Jeudi 16 avril 2026, à 21h10, TF1 poursuit la diffusion de la série Flashback, incarnée par Michaël Youn et Constance Gay. Tandis qu'une révélation concernant son personnage va bouleverser le quatrième épisode, la comédienne revient sur les coulisses du tournage de cette deuxième saison. Interview.
Héroïne de la deuxième saison de Flashback (Notre avis), diffusée jeudi 16 avril sur TF1, Constance Gay, alias Elsa, policière scientifique, s’offre un autre voyage dans le temps dans le commissariat de son père, Josselin (Michaël Youn). Après l’avoir sauvé lors du lancement de la série, la voilà désormais en mission pour empêcher l’assassinat de sa mère, Anouk, campée par Vanessa David.
Si, jusqu’alors, son personnage avançait incognito sans révéler les liens qui l’unissent à Joss, les masques vont tomber au cours du quatrième épisode et la vérité va éclater... Comment Constance Gay (prochainement au générique de la saga de TF1 L’Été 36, ndlr) a-t-elle vécu cette seconde aventure auprès de son partenaire Michaël Youn ? Elle répond.
"Les voyages dans le temps, ça rend fou !" : Constance Gay évoque ses difficultés sur le tournage de Flashback
Télé-Loisirs : Avez-vous retrouvez immédiatement vos sensations, après un an après la fin de la première saison ?
Constance Gay : J’ai tellement voyagé avec Elsa en première saison pendant presque quatre mois, que j'ai retrouvé sa frange et ses fringues tout naturellement.

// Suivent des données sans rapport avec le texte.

Lemma alloc_bit_miss i j p : frame_used p (i * 32 + j) = true -> alloc_bit i j p = (None, p).
Proof. intros H. unfold alloc_bit. by rewrite bitmap_test_used, H. Qed.
Lemma alloc_bit_hit i j p : frame_used p (i * 32 + j) = false ->
  alloc_bit i j p = (Some (u32 ((i * 32 + j) * PMM_BLOCK_SIZE)), take_frame (i * 32 + j) p).
Proof. intros H. unfold alloc_bit. by rewrite bitmap_test_used, H. Qed.

(** A word is full exactly when its 32 frames are used. *)
Lemma word_full p i : pmm_shape p -> 0 <= i < PMM_MAX_BLOCKS / 32 ->
  (forall j, 0 <= j < 32 -> frame_used p (i * 32 + j) = true) ->
  (pmm_bitmap p).[i] = 2 ^ 32 - 1.
Proof.
  intros Hp Hi Hj. assert (Hw : is_u32 ((pmm_bitmap p).[i])).
  { apply (aget_Forall is_u32); [apply Hp | by rewrite (shape_len _ Hp)]. }
  change (2 ^ 32 - 1) with (Z.ones 32). apply Z.bits_inj'. intros j Hj0.
  destruct (decide (j < 32)).
  - rewrite Z.ones_spec_low by lia. specialize (Hj j ltac:(lia)). unfold frame_used in Hj.
    replace ((i * 32 + j) / 32) with i in Hj by zdm.
    by replace ((i * 32 + j) mod 32) with j in Hj by zdm.
  - rewrite Z.ones_spec_high by lia. unfold is_u32 in Hw.
    destruct (decide ((pmm_bitmap p).[i] = 0)) as [->|]; [apply Z.bits_0|].
    apply Z.bits_above_log2; [lia|]. pose proof (Z.log2_lt_pow2 ((pmm_bitmap p).[i]) 32). lia.
Qed.

(** Word [i] has a free frame. *)
Definition word_free (p : pmm) (i : Z) : bool := negb ((pmm_bitmap p).[i] =? 2 ^ 32 - 1).

Lemma alloc_word_cases p i : pmm_shape p -> 0 <= i < PMM_MAX_BLOCKS / 32 ->
  (exists b, b / 32 = i /\ frame_used p b = false /\
     alloc_word i p = (Some (u32 (b * PMM_BLOCK_SIZE)), take_frame b p)) \/
  ((forall b, b / 32 = i -> frame_used p b = true) /\ alloc_word i p = (None, p)).
Proof.
  intros Hp Hi. unfold alloc_word. destruct ((pmm_bitmap p).[i] =? 2 ^ 32 - 1) eqn:E.
  - right. split; [|done]. apply Z.eqb_eq in E. intros b Hb. unfold frame_used.
    rewrite Hb, E. change (2 ^ 32 - 1) with (Z.ones 32). apply Z.ones_spec_low. zdm.
  - destruct (floop_find (fun j => negb (frame_used p (i * 32 + j))) 32 0 (alloc_bit i) p)
      as [(k & Hk & Hf & _ & Hr)|[Hall Hr]].
    + intros j _ Hj. apply alloc_bit_miss. by apply negb_false_iff.
    + intros j _ Hj. rewrite alloc_bit_hit by (by apply negb_true_iff). done.
    + left. exists (i * 32 + k). apply negb_true_iff in Hf.
      rewrite Hr, alloc_bit_hit by done. repeat split; [zdm|done].
    + exfalso. apply Z.eqb_neq in E. apply E. apply word_full; [done..|].
      intros j Hj. apply negb_false_iff, Hall. lia.
Qed.
(* ===== verification/Env.v ===== *)
(** The environment (src/env.c, src/env.h): sixteen entries "key=value". *)
From S2P Require Import Prelude CString.
From stdpp Require Import base list numbers.
From Stdlib Require Import ZArith Lia.
Import CString.
Open Scope Z_scope.

Module Env.

Definition ENV_MAX_VARS : Z := 16.
Definition ENV_ENTRY_MAX : Z := 128.

(** [s_env], [s_env_used], [s_env_count]; a row is a [char[128]]. *)
Record envst := mk_env { s_env : list (list Z); s_env_used : list bool; s_env_count : Z }.
#[local] Abbreviation M := (st envst).
Definition set_row (i : Z) (row : list Z) (e : envst) : envst := mk_env ((s_env e).[i := row]) (s_env_used e) (s_env_count e).
Definition set_used (i : Z) (b : bool) (e : envst) : envst := mk_env (s_env e) ((s_env_used e).[i := b]) (s_env_count e).
Definition add_count (n : Z) (e : envst) : envst := mk_env (s_env e) (s_env_used e) (s_env_count e + n).

Definition entry_of (key row : list Z) : bool :=
  (strncmp row key (Z.to_nat (strlen key)) =? 0) && (row.[strlen key] =? 61).
(** The index of the entry of [key], -1 when there is none. *)
Definition find_index (key : list Z) (e : envst) : Z :=
  default (-1) (first_some (fun i => if (s_env_used e).[i] && entry_of key ((s_env e).[i]) then Some i else None) (Z.to_nat ENV_MAX_VARS) 0).
Definition free_index (e : envst) : Z :=
  default (-1) (first_some (fun i => if (s_env_used e).[i] then None else Some i) (Z.to_nat ENV_MAX_VARS) 0).

(** [strcpy(row, key); row[klen] = '='; strcpy(row + klen + 1, value)]. *)
Definition put_entry (row key value : list Z) : list Z :=
  splice ((splice row 0 (strcpy_out key)).[strlen key := 61]) (strlen key + 1) (strcpy_out value).

Definition env_set (key value : list Z) : M Z :=
  e ← gets id;
  let idx := find_index key e in
  r ← (if idx <? 0 then
         let idx := free_index e in
         if idx <? 0 then mret (-1) else
         modify (fun e => add_count 1 (set_used idx true e));; mret idx
       else mret idx);
  if r <? 0 then mret (-1) else
  if ENV_ENTRY_MAX <? strlen key + 1 + strlen value + 1 then mret (-1) else
  modify (fun e => set_row r (put_entry ((s_env e).[r]) key value) e);;
  mret 0.

Definition env_unset (key : list Z) : M Z :=
  e ← gets id;
  let idx := find_index key e in
  if idx <? 0 then mret (-1) else
  modify (fun e => add_count (-1) (set_used idx false e));; mret 0.

(** The value, [None] for the null pointer. *)
Definition env_get (key : list Z) (e : envst) : option (list Z) :=
  let idx := find_index key e in
  if idx <? 0 then None else Some (cstr (drop (Z.to_nat (strlen key + 1)) ((s_env e).[idx]))).

Definition env_count (e : envst) : Z := s_env_count e.

(** The [index]-th entry in use. *)
Fixpoint entry_from (n : nat) (i seen index : Z) (e : envst) : option (list Z) :=
  match n with
  | O => None
  | S n =>
      if negb ((s_env_used e).[i]) then entry_from n (i + 1) seen index e
      else if seen =? index then Some ((s_env e).[i])
      else entry_from n (i + 1) (seen + 1) index e
  end.
Definition env_entry (index : Z) (e : envst) : option (list Z) := entry_from (Z.to_nat ENV_MAX_VARS) 0 0 index e.

(** "PATH", "/", "HOME", "SHELL", "/kernel", "TERM", "crusadia". *)
Definition env_defaults : list (list Z * list Z) :=
  [([80; 65; 84; 72], [47]); ([72; 79; 77; 69], [47]); ([83; 72; 69; 76; 76], [47; 107; 101; 114; 110; 101; 108]);
   ([84; 69; 82; 77], [99; 114; 117; 115; 97; 100; 105; 97])].
Definition env_init : M unit :=
  modify (fun e => mk_env (s_env e) (replicate (Z.to_nat ENV_MAX_VARS) false) 0);;
  ffor 4 0 (fun i => env_set (env_defaults.[i].1) (env_defaults.[i].2);; mret tt).

End Env.

(** What the environment promises: look-up after a change, and the entry that
    a rejected change brings back. *)
Import CString Env.

Module EnvProps.

(** ** Rows and the strings in them *)

(** A row holds a string: a terminator follows its text. *)
Definition terminated (row : list Z) : Prop := exists r, row = cstr row ++ 0 :: r.
Lemma zero_terminated (row : list Z) i : 0 <= i < zlen row -> aget row i = 0 -> terminated row.
Proof.
  unfold terminated, zlen, aget. revert i. induction row as [|x row IH]; intros i Hi H0; cbn [length] in *; [lia|]. cbn [cstr].
  destruct (Z.eqb_spec x 0) as [->|Hx]; [by exists row|]. destruct (Z.to_nat i) as [|n] eqn:En; [done|].
  destruct (IH (Z.of_nat n)) as [r Hr]; [lia|by rewrite Nat2Z.id|]. exists r. cbn. by rewrite <- Hr.
Qed.
Lemma aget_app_here (l : list Z) x r : aget (l ++ x :: r) (zlen l) = x.
Proof. unfold aget, zlen. rewrite Nat2Z.id, list_lookup_total_alt, lookup_app_r, Nat.sub_diag by done. done. Qed.
Lemma aset_app_here (l : list Z) x y r : (l ++ x :: r).[zlen l := y] = l ++ y :: r.
Proof. unfold aset, zlen. rewrite Nat2Z.id. rewrite insert_app_r_alt by done. by rewrite Nat.sub_diag. Qed.

(** [strncmp] over the whole of [key]. *)
Lemma strncmp_prefix key : forall row, strncmp row key (length (cstr key)) = 0 <-> exists v, cstr row = cstr key ++ v.
Proof.
  induction key as [|c key IH]; intros row; cbn [cstr].
  { split; [intros _; by exists (cstr row)|done]. }
  destruct (Z.eqb_spec c 0) as [->|Hc]; [split; [intros _; by exists (cstr row)|done]|].
  change (strncmp row (c :: key) (length (c :: cstr key))) with
    (if negb (hd0 row =? 0) && (hd0 row =? c) then strncmp (tail row) key (length (cstr key)) else hd0 row - c).
  destruct row as [|x row].
  - change (hd0 []) with 0. cbn [negb andb Z.eqb]. split; [lia|]. by intros (v & E).
  - change (hd0 (x :: row)) with x. change (tail (x :: row)) with row. cbn [cstr]. destruct (Z.eqb_spec x 0) as [->|Hx]; cbn [negb andb].
    + split; [lia|]. by intros (v & E).
    + destruct (Z.eqb_spec x c) as [->|Hxc].
      * rewrite IH. split; intros (v & E); exists v; cbn; [by rewrite E|by injection E].
      * split; [lia|]. by intros (v & [= -> _]).
Qed.

(** A row is the entry of [key] when its text is "key=..." . *)
Lemma entry_of_spec key row : terminated row -> entry_of key row = true <-> exists v, cstr row = cstr key ++ 61 :: v.
Proof.
  intros [r Er]. unfold entry_of. rewrite strlen_cstr. unfold zlen at 1. rewrite Nat2Z.id, andb_true_iff, !Z.eqb_eq, strncmp_prefix. split.
  - intros [(v & E) H61]. rewrite Er, E, <- app_assoc in H61. destruct v as [|x v]; cbn [app] in H61; rewrite aget_app_here in H61; [done|].
    exists v. by rewrite E, H61.
  - intros (v & E). split; [by eexists|]. rewrite Er, E, <- app_assoc. apply aget_app_here.
Qed.
Lemma key_unique k k' v v' : 61 ∉ k -> 61 ∉ k' -> k ++ 61 :: v = k' ++ 61 :: v' -> k = k'.
Proof.
  revert k'. induction k as [|x k IH]; intros [|y k'] Hk Hk'; cbn; [done| | |].
  - intros [= <- _]. exfalso. apply Hk'. by apply list.elem_of_cons; left.
  - intros [= -> _]. exfalso. apply Hk. by apply list.elem_of_cons; left.
  - apply list.not_elem_of_cons in Hk as [_ Hk]. apply list.not_elem_of_cons in Hk' as [_ Hk']. intros [= -> E]. f_equal. by apply IH.
Qed.
(* ===== verification/CosData.v ===== *)
(** COSFS on-disk data (src/fs.h, src/fs.c): superblock, inode and directory
    entry layouts with their codecs, and the state of the driver. *)
From S2P Require Import Prelude CString Disk.
From stdpp Require Import base list numbers.
From Stdlib Require Import ZArith Lia.
Open Scope Z_scope.

Definition INODE_DIRECT : Z := 12.
Definition MAX_TAGS : Z := 3.
Definition TAG_LEN : Z := 12.
Definition MAX_DRIVES : Z := 4.
Definition SATA_DRIVE_MARKER : Z := 65535.
Definition INODE_BITMAP_SIZE : Z := 32768.
Definition INODE_SIZE : Z := 128.
Definition INODES_PER_BLOCK : Z := 4.
Definition SUPERBLOCK_LBA : Z := 0.
Definition ROOT_INODE : Z := 0.
Definition PTRS_PER_BLOCK : Z := 128.
Definition FS_MAGIC : Z := 0x5A4C534A.
Definition DIRENTS : Z := 16.

Module Cos.

Record superblock := mk_sb {
  magic : Z; block_size : Z; total_blocks : Z; inode_count : Z;
  bitmap_start : Z; inode_start : Z; data_start : Z;
}.

(** The packed 32-byte layout of [superblock_t]. *)
Definition sb_encode (s : superblock) : list Z :=
  le_put 4 (magic s) ++ le_put 4 (block_size s) ++ le_put 8 (total_blocks s) ++
  le_put 4 (inode_count s) ++ le_put 4 (bitmap_start s) ++ le_put 4 (inode_start s) ++ le_put 4 (data_start s).
Definition sb_decode (b : list Z) : superblock :=
  mk_sb (get32 b 0) (get32 b 4) (get_le 8 b 8) (get32 b 16) (get32 b 20) (get32 b 24) (get32 b 28).

(** [inode_t]: [direct] has 12 entries, [main_tag] 12 bytes, [tags] 3 x 12
    bytes, [unused] 15. *)
Record inode := mk_inode {
  size : Z; direct : list Z; single_indirect : Z; double_indirect : Z; triple_indirect : Z;
  type : Z; main_tag : list Z; tags : list Z; unused : list Z;
}.

Definition zero_inode : inode :=
  mk_inode 0 (replicate 12 0) 0 0 0 0 (replicate 12 0) (replicate 36 0) (replicate 15 0).

Fixpoint encode_words (l : list Z) : list Z :=
  match l with [] => [] | w :: l => le_put 4 w ++ encode_words l end.
Fixpoint decode_words (n : nat) (b : list Z) : list Z :=
  match n with O => [] | S n => le_get (take 4 b) :: decode_words n (drop 4 b) end.

(** The packed 128-byte layout. *)
Definition inode_encode (n : inode) : list Z :=
  le_put 4 (size n) ++ encode_words (direct n) ++ le_put 4 (single_indirect n) ++
  le_put 4 (double_indirect n) ++ le_put 4 (triple_indirect n) ++ le_put 1 (type n) ++
  main_tag n ++ tags n ++ unused n.
Definition inode_decode (b : list Z) : inode :=
  mk_inode (get32 b 0) (decode_words 12 (drop 4 b)) (get32 b 52) (get32 b 56) (get32 b 60)
    (get_le 1 b 64) (slice b 65 12) (slice b 77 36) (slice b 113 15).

Definition set_size (v : Z) (n : inode) : inode :=
  mk_inode v (direct n) (single_indirect n) (double_indirect n) (triple_indirect n) (type n) (main_tag n) (tags n) (unused n).
Definition set_direct (i v : Z) (n : inode) : inode :=
  mk_inode (size n) ((direct n).[i := v]) (single_indirect n) (double_indirect n) (triple_indirect n) (type n) (main_tag n) (tags n) (unused n).
Definition set_single (v : Z) (n : inode) : inode :=
  mk_inode (size n) (direct n) v (double_indirect n) (triple_indirect n) (type n) (main_tag n) (tags n) (unused n).
Definition set_double (v : Z) (n : inode) : inode :=
  mk_inode (size n) (direct n) (single_indirect n) v (triple_indirect n) (type n) (main_tag n) (tags n) (unused n).
Definition set_triple (v : Z) (n : inode) : inode :=
  mk_inode (size n) (direct n) (single_indirect n) (double_indirect n) v (type n) (main_tag n) (tags n) (unused n).
Definition set_type (v : Z) (n : inode) : inode :=
  mk_inode (size n) (direct n) (single_indirect n) (double_indirect n) (triple_indirect n) v (main_tag n) (tags n) (unused n).
Definition set_main_tag (t : list Z) (n : inode) : inode :=
  mk_inode (size n) (direct n) (single_indirect n) (double_indirect n) (triple_indirect n) (type n) t (tags n) (unused n).
Definition set_tags (t : list Z) (n : inode) : inode :=
  mk_inode (size n) (direct n) (single_indirect n) (double_indirect n) (triple_indirect n) (type n) (main_tag n) t (unused n).

(** Every field has the width and the length of the C type. *)
Record inode_wf (n : inode) : Prop := {
  wf_size : is_u32 (size n);
  wf_direct : zlen (direct n) = 12 /\ Forall is_u32 (direct n);
  wf_single : is_u32 (single_indirect n);
  wf_double : is_u32 (double_indirect n);
  wf_triple : is_u32 (triple_indirect n);
  wf_type : is_u8 (type n);
  wf_main_tag : zlen (main_tag n) = 12 /\ is_bytes (main_tag n);
  wf_tags : zlen (tags n) = 36 /\ is_bytes (tags n);
  wf_unused : zlen (unused n) = 15 /\ is_bytes (unused n);
}.

Record sb_wf (s : superblock) : Prop := {
  swf_magic : is_u32 (magic s); swf_bs : is_u32 (block_size s);
  swf_total : 0 <= total_blocks s < 2 ^ 64; swf_icount : is_u32 (inode_count s);
  swf_bitmap : is_u32 (bitmap_start s); swf_inode : is_u32 (inode_start s); swf_data : is_u32 (data_start s);
}.

(** [struct dirent] at slot [i] of a directory block. *)
Definition dirent_inode (buf : list Z) (i : Z) : Z := get32 buf (32 * i).
(** [entries[i].name] as the pointer [strcmp] receives. *)
Definition dirent_name (buf : list Z) (i : Z) : list Z := drop (Z.to_nat (32 * i + 4)) buf.

(** One element of [g_drives]; the other members of [fs_device_t] are unused. *)
Record fs_device := mk_device { ata_base : Z; is_slave : Z; total_sectors : Z }.

(** The driver's globals. *)
Record fsstate (D : Type) := mk_fs {
  dev : D;
  sb : superblock;
  inode_bitmap : list Z;
  block_bitmap_bytes : Z;
  block_bitmap_sectors : Z;
  inode_bitmap_sectors : Z;
  inode_table_blocks : Z;
  g_current_dir : Z;
  g_current_drive : Z;
  g_drives : list fs_device;
  g_active_drives : Z;
}.
Arguments mk_fs {D}. Arguments dev {D}. Arguments sb {D}. Arguments inode_bitmap {D}.
Arguments block_bitmap_bytes {D}. Arguments block_bitmap_sectors {D}. Arguments inode_bitmap_sectors {D}.
Arguments inode_table_blocks {D}. Arguments g_current_dir {D}. Arguments g_current_drive {D}.
Arguments g_drives {D}. Arguments g_active_drives {D}.

Definition set_dev {D} (d : D) (s : fsstate D) : fsstate D :=
  mk_fs d (sb s) (inode_bitmap s) (block_bitmap_bytes s) (block_bitmap_sectors s) (inode_bitmap_sectors s)
    (inode_table_blocks s) (g_current_dir s) (g_current_drive s) (g_drives s) (g_active_drives s).
Definition set_sb {D} (x : superblock) (s : fsstate D) : fsstate D :=
  mk_fs (dev s) x (inode_bitmap s) (block_bitmap_bytes s) (block_bitmap_sectors s) (inode_bitmap_sectors s)
    (inode_table_blocks s) (g_current_dir s) (g_current_drive s) (g_drives s) (g_active_drives s).
Definition set_inode_bitmap {D} (x : list Z) (s : fsstate D) : fsstate D :=
  mk_fs (dev s) (sb s) x (block_bitmap_bytes s) (block_bitmap_sectors s) (inode_bitmap_sectors s)
    (inode_table_blocks s) (g_current_dir s) (g_current_drive s) (g_drives s) (g_active_drives s).
Definition set_geometry {D} (bytes bsec isec itab : Z) (s : fsstate D) : fsstate D :=
  mk_fs (dev s) (sb s) (inode_bitmap s) bytes bsec isec itab
    (g_current_dir s) (g_current_drive s) (g_drives s) (g_active_drives s).
Definition set_current_dir {D} (x : Z) (s : fsstate D) : fsstate D :=
  mk_fs (dev s) (sb s) (inode_bitmap s) (block_bitmap_bytes s) (block_bitmap_sectors s) (inode_bitmap_sectors s)
    (inode_table_blocks s) x (g_current_drive s) (g_drives s) (g_active_drives s).
Definition set_current_drive {D} (x : Z) (s : fsstate D) : fsstate D :=
  mk_fs (dev s) (sb s) (inode_bitmap s) (block_bitmap_bytes s) (block_bitmap_sectors s) (inode_bitmap_sectors s)
    (inode_table_blocks s) (g_current_dir s) x (g_drives s) (g_active_drives s).
Definition set_active {D} (x : Z) (s : fsstate D) : fsstate D :=
  mk_fs (dev s) (sb s) (inode_bitmap s) (block_bitmap_bytes s) (block_bitmap_sectors s) (inode_bitmap_sectors s)
    (inode_table_blocks s) (g_current_dir s) (g_current_drive s) (g_drives s) x.

(** [block_bitmap_bytes], [block_bitmap_sectors], [inode_bitmap_sectors] and
    [inode_table_blocks], as format and mount both derive them. *)
Definition geom_bytes (g : superblock) : Z := u32 (u64 (total_blocks g + 7) / 8).
Definition geom_bsec (g : superblock) : Z := u32 (geom_bytes g + SECTOR_SIZE - 1) / SECTOR_SIZE.
Definition geom_isec (g : superblock) : Z := u32 (u32 (inode_count g + 7) / 8 + SECTOR_SIZE - 1) / SECTOR_SIZE.
Definition geom_itab (g : superblock) : Z := u32 (u32 (inode_count g * INODE_SIZE) + SECTOR_SIZE - 1) / SECTOR_SIZE.

(** ** Codec lemmas *)

Lemma is_bytes_app a b : is_bytes (a ++ b) <-> is_bytes a /\ is_bytes b.
Proof. apply Forall_app. Qed.
Lemma zlen_encode_words l : zlen (encode_words l) = 4 * zlen l.
Proof.
  unfold zlen. induction l as [|w l IH]; cbn [encode_words length]; [done|].
  rewrite length_app, length_le_put. lia.
Qed.
Lemma encode_words_bytes l : is_bytes (encode_words l).
Proof. induction l; cbn [encode_words]; [constructor|]. apply is_bytes_app. split; [apply le_put_bytes|done]. Qed.
Lemma decode_encode_words l r : Forall is_u32 l -> decode_words (length l) (encode_words l ++ r) = l.
Proof.
  induction 1 as [|w l Hw Hl IH]; [done|]. unfold is_u32 in Hw.
  cbn [length decode_words encode_words]. rewrite <- app_assoc.
  rewrite take_app_length', drop_app_length' by by rewrite length_le_put.
  rewrite le_get_put, IH. f_equal. apply Z.mod_small. lia.
Qed.
Lemma length_decode_words n b : length (decode_words n b) = n.
Proof. revert b. induction n; intros; cbn; auto. Qed.

#[local] Arguments decode_words : simpl never.
#[local] Arguments encode_words : simpl never.

(** A field read past a prefix of known length. *)
Lemma slice_app_r (a b : list Z) off n : zlen a <= off ->
  slice (a ++ b) off n = slice b (off - zlen a) n.
Proof.
  unfold slice, zlen. intros H. rewrite drop_app_ge by lia.
  replace (Z.to_nat (off - Z.of_nat (length a))) with (Z.to_nat off - length a)%nat by lia. done.
Qed.
Lemma slice_app_here (a b : list Z) n : n = zlen a -> slice (a ++ b) 0 n = a.
Proof. unfold slice, zlen. intros ->. rewrite Nat2Z.id. change (Z.to_nat 0) with 0%nat. rewrite drop_0. apply take_app_length. Qed.


(** Solve a field of an encoded record: skip the fields before it, then take it. *)
Ltac field_lens := rewrite ?zlen_app, ?zlen_le_put, ?zlen_encode_words; unfold zlen in *; cbn [length] in *; lia.
Ltac take_field :=
  repeat (rewrite slice_app_r by field_lens);
  match goal with
  | |- context [slice (?a ++ ?b) ?o ?n] =>
      replace o with 0 by field_lens; rewrite (slice_app_here a b n) by field_lens
  | |- context [slice ?a ?o ?n] =>
      replace o with 0 by field_lens; replace n with (zlen a) by field_lens; rewrite slice_all
  end.

Lemma sb_decode_encode s r : sb_wf s -> sb_decode (sb_encode s ++ r) = s.
Proof.
  intros [H1 H2 H3 H4 H5 H6 H7]. destruct s as [m bs t ic bm ist ds]; unfold sb_decode, sb_encode, get_le; cbn in *.
  unfold is_u32 in *. rewrite <- !app_assoc.
  f_equal; take_field; rewrite le_get_put; apply Z.mod_small; cbn; lia.
Qed.

Lemma zlen_inode_encode n : inode_wf n -> zlen (inode_encode n) = INODE_SIZE.
Proof.
  intros [? [] ? ? ? ? [] [] []]. unfold inode_encode, INODE_SIZE.
  rewrite !zlen_app, !zlen_le_put, zlen_encode_words. unfold zlen in *. cbn [length]. lia.
Qed.
Lemma inode_encode_bytes n : inode_wf n -> is_bytes (inode_encode n).
Proof.
  intros [? [] ? ? ? ? [] [] []]. unfold inode_encode. rewrite !is_bytes_app.
  split_and!; auto using le_put_bytes, encode_words_bytes.
Qed.

Lemma inode_decode_encode n r : inode_wf n -> inode_decode (inode_encode n ++ r) = n.
Proof.
  intros [Hs [Hd1 Hd2] H1 H2 H3 Ht [Hm1 Hm2] [Hg1 Hg2] [Hu1 Hu2]].
  destruct n as [sz d s1 s2 s3 ty mt tg un]; unfold inode_decode, inode_encode, get_le; cbn in *.
  unfold is_u32, is_u8 in *. rewrite <- !app_assoc.
  f_equal; try (take_field; rewrite le_get_put; apply Z.mod_small; cbn; lia); try by take_field.
  rewrite drop_app_length' by by rewrite length_le_put.
  replace 12%nat with (length d) by (unfold zlen in Hd1; lia). by apply decode_encode_words.
Qed.

Lemma decode_words_u32 n b : is_bytes b -> (4 * n <= length b)%nat -> Forall is_u32 (decode_words n b).
Proof.
  revert b. induction n as [|n IH]; intros b Hb Hl; cbn; constructor.
  - pose proof (le_get_bound (take 4 b) ltac:(by apply Forall_take)) as Hg.
    unfold zlen in Hg. rewrite length_take_le in Hg by lia. unfold is_u32. cbn in Hg. lia.
  - apply IH; [by apply Forall_drop | rewrite length_drop; lia].
Qed.

(** What comes out of the inode table is well formed. *)
Lemma inode_decode_wf b : zlen b = INODE_SIZE -> is_bytes b -> inode_wf (inode_decode b).
Proof.
  unfold INODE_SIZE. intros Hl Hb.
  assert (H32 : forall o, 0 <= o <= 124 -> is_u32 (get32 b o)) by (intros; apply (get_le_bound 4); [done|lia|lia]).
  constructor; cbn; try (apply H32; lia).
  - unfold zlen. rewrite length_decode_words. split; [done|].
    apply decode_words_u32; [by apply Forall_drop|]. rewrite length_drop. unfold zlen in Hl. lia.
  - apply (get_le_bound 1); [done|lia|lia].
  - split; [apply zlen_slice; lia | by apply Forall_slice].
  - split; [apply zlen_slice; lia | by apply Forall_slice].
  - split; [apply zlen_slice; lia | by apply Forall_slice].
Qed.

End Cos.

Lorsqu’on a porté un personnage aussi longtemps dans son corps, on le récupère immédiatement.
Quelle est la plus grande difficulté à jouer sur deux époques ?
Les voyages dans le temps, ça rend fou ! Pour moi, la principale difficulté, c’était de respecter la continuité et la cohérence du personnage dans sa dramaturgie. Comme on ne tourne pas chronologiquement, savoir, à chaque prise, où Elsa en était par rapport au scénario, à son itinéraire émotionnel.
Flashback : À quoi pense Constance Gay pour pleurer sur commande ?
Cette deuxième saison s’ouvre davantage à l’émotion, est-ce délicat de pleurer sur commande ?
Marlon Brando disait qu'il ne faut jamais dire à quoi les acteurs pensent pour pleurer. Moi, ça tourne souvent autour d'un bébé chien abandonné à la SPA... C'est quelque chose qui s'acquiert avec le temps. Mais ce n’est pas moi qui pleure, c’est la femme que j’interprète. Il faut savoir switcher. Nos émotions sont nos outils, on s’en sert comme un technicien qui change une ampoule.
La série éclaire le chemin parcouru en trente ans en matière de racisme et de sexisme. Quid dans votre milieu professionnel ?
Quand je suis née, les réflexions racistes étaient déjà inacceptables. En revanche, en tant que femme, on ne me perçoit plus de la même façon qu’à mes débuts où certains gestes et commentaires pouvaient être désobligeants. En plus, lorsque réagissiez, vous passiez pour une "emmerdeuse féministe" !
De la même façon, je remarque que l'on ne me demande plus si je ne risque pas de tomber enceinte tous les quatre matins. On ne me parle plus de mon utérus et ça fait un bien fou !
Quels mots utiliseriez-vous pour évoquer votre duo avec Michaël Youn ?
Je dirais qu'en première saison, Michaël et moi avons on a construit notre maison et on y a habité. Pendant la deuxième, on y a rêvé ensemble.